[What is expected]:
Your answer should consist of each line from the data below that contains "assoc".

Records provided below:

(** * PushyServices: the Podio push relay, embedded and checked against its spec

    The repository holds several generations of [server.js]:

    - [src/server.js], first document (lines 1-219): webhook, Faye client
      factory [createFayeClient], registry [subs], inline /subscribe and
      /unsubscribe routes.  Embedded as [ServerJs].
    - [src/unnamed/part_000], first document (lines 1-227): registry
      [active], [subscribeToChannel], [unsubscribeFromChannel], /health.
      Embedded as [PushService].
    - the webhook-only listeners ([src/server.js] lines 220-343,
      [src/unnamed/part_000] lines 228-345 and 346-469), which share one
      handler and one verifier up to log texts.  Embedded as [Listener].
      The /subscribe stub of the last one (lines 474-499) keeps no state and
      is left out.

    JavaScript values are embedded as the inductive [JS.value]; handlers are
    written in a small monad threading the registry, recording the calls made
    to the outside (HTTP posts, bus clients, the crypto module) and carrying
    thrown exceptions.  Console logging is left out. *)

From stdpp Require Import gmap strings list fin_maps pretty.

#[local] Set Warnings "-register-all".
Open Scope string_scope.

(** ** JavaScript values *)

Module JS.

Inductive value : Type :=
  | Undefined
  | Null
  | Bool (b : bool)
  | Num (n : Z)
  | Str (s : string)
  | Obj (fields : list (string * value))
  | Arr (items : list value).

(** ToBoolean.  [Num n] stands for an integer that JavaScript prints in plain
    decimal notation, so [0] is the only falsy number. *)
Definition truthy (v : value) : bool :=
  match v with
  | Undefined | Null => false
  | Bool b => b
  | Num n => negb (n =? 0)%Z
  | Str s => negb (String.eqb s "")
  | Obj _ | Arr _ => true
  end.

Fixpoint assoc (k : string) (fields : list (string * value)) : value :=
  match fields with
  | [] => Undefined
  | (k', v) :: rest => if String.eqb k k' then v else assoc k rest
  end.

(** [v.k] for a value that is neither [null] nor [undefined], and a key that
    is no index and no built-in property: own properties of objects, nothing
    on primitives and arrays. *)
Definition get (v : value) (k : string) : value :=
  match v with
  | Obj fields => assoc k fields
  | _ => Undefined
  end.

(** [v === "lit"] *)
Definition is_str (v : value) (lit : string) : bool :=
  match v with
  | Str s => String.eqb s lit
  | _ => false
  end.

(** [a || b] *)
Definition or_else (a b : value) : value := if truthy a then a else b.

(** [a ?? b] *)
Definition coalesce (a b : value) : value :=
  match a with
  | Undefined | Null => b
  | _ => a
  end.

(** [String(v)] *)
Fixpoint String (v : value) : string :=
  match v with
  | Undefined => "undefined"
  | Null => "null"
  | Bool true => "true"
  | Bool false => "false"
  | Num n => pretty n
  | Str s => s
  | Obj _ => "[object Object]"
  | Arr items =>
      let item x := match x with Undefined | Null => "" | _ => String x end in
      (fix join (l : list value) : string :=
         match l with
         | [] => ""
         | [x] => item x
         | x :: rest => item x +:+ "," +:+ join rest
         end) items
  end.

End JS.

(** ** Bayeux messages, as the Faye client hands them to an extension *)

Module Bayeux.

Record message : Type := {
  channel : string;
  subscription : option string;
  ext : option (gmap string JS.value);
  fields : list (string * JS.value)    (* clientId, id, data, ... *)
}.

Definition set_ext (m : message) (e : gmap string JS.value) : message :=
  {| channel := channel m; subscription := subscription m;
     ext := Some e; fields := fields m |}.

End Bayeux.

End of Records provided.

[Answer area]:
Fixpoint assoc (k : string) (fields : list (string * value)) : value :=
  | (k', v) :: rest => if String.eqb k k' then v else assoc k rest
  | Obj fields => assoc k fields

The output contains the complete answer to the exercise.